# Your objective:
Scan the listing below and copy each line holding the word "AResume".

# Material provided:
(** The move constructor: the new source and what is left of the other one. The channel
    is moved first, which asks that the poller does not know it. *)
Definition move_source (other : source) : outcome (source * source) :=
  ALYRN_CHECK (negb (registered other));;
  ALYRN_CHECK (movable other);;
  ALYRN_CHECK (loop_ other);;
  Val (mkSource (loop_ other) (fd_ other) (state_ other) (reading other) false (events_ other) (terminal_error_ other) None None (buffer_size_ other) (storage_ other) (available_buffers_ other) true,
       mkSource false (-1) (state_ other) false false [] (terminal_error_ other) None None 0 ∅ [] false).

(** The move assignment; a destination without a loop has nothing to give up. *)
Definition move_assign_source (self other : source) : outcome (source * source) :=
  ALYRN_CHECK (movable self);;
  ALYRN_CHECK (movable other);;
  ALYRN_CHECK (loop_ other);;
  ALYRN_CHECK (negb (registered other));;
  Val (mkSource true (fd_ other) (state_ other) (reading other) false [] (terminal_error_ other) None None (buffer_size_ other) (storage_ other) (available_buffers_ other) true,
       mkSource false (-1) (state_ other) false false [] (terminal_error_ other) None None 0 ∅ [] false).

(** ** Scripts *)

Inductive action :=
| ANext (a : nat)                             (* co_await Next() *)
| AResume                                     (* the loop runs the first scheduled continuation *)
| ARelease (buffer_id : Z)                    (* a lease is released *)
| AArrive (answers : list recv_answer)        (* the socket has more to answer *)
| AReady (rooms : list bool)
| AClose
| AError (answer : Z + Z)
| ALoopStop                                   (* the loop begins to stop *)
| AStop (a : nat)                             (* co_await Stop() *)
| ARequestStop.

(** The first event of a list with a given buffer, and the others. *)
Fixpoint take_lease (buffer_id : Z) (es : list Event) : option (Event * list Event) :=
  match es with
  | [] => None
  | e :: es =>
      if e_buffer e =? buffer_id then Some (e, es)
      else match take_lease buffer_id es with Some (f, rest) => Some (f, e :: rest) | None => None end
  end.

(** [None]: not a call a program can make in this state. *)
Definition exec (w : world) (c : action) : option (outcome world) :=
  match c with
  | ANext a =>
      match nexts w !! a with
      | Some _ => None
      | None => Some (
          '(w, suspended) ← next_await_suspend (put_next w a new_next) a;
          if (suspended : bool) then Val w else '(w, _) ← next_await_resume w a; Val w)
      end
  | AResume =>
      match work w with
      | [] => None
      | (true, a) :: rest => Some ('(w, _) ← next_await_resume (set_work w rest) a; Val w)
      | (false, a) :: rest => Some (_ ← stop_await_resume w a; Val (set_work w rest))
      end
  | ARelease buffer_id =>
      match take_lease buffer_id (out w) with
      | None => None
      | Some (e, rest) => Some (ReturnBuffer (set_out w rest) (e_buffer e))
      end
  | AArrive answers => Some (Val (set_sock w (sock w ++ answers)))
  | AReady rooms => Some (OnReady w rooms)
  | AClose => Some (OnClose w)
  | AError answer => Some (OnError w answer)
  | ALoopStop => Some (if participant (src w) then DispatchLoopStop (set_loop_state w kStopping) else Val (set_loop_state w kStopping))
  | AStop a =>
      match stops w !! a with
      | Some _ => None
      | None => Some ('(w, _) ← Stop (put_stop w a new_stop) a; Val w)
      end
  | ARequestStop => Some ('(w, _) ← RequestStop w; Val w)
  end.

# Output of the exercise:
| AResume                                     (* the loop runs the first scheduled continuation *)
  | AResume =>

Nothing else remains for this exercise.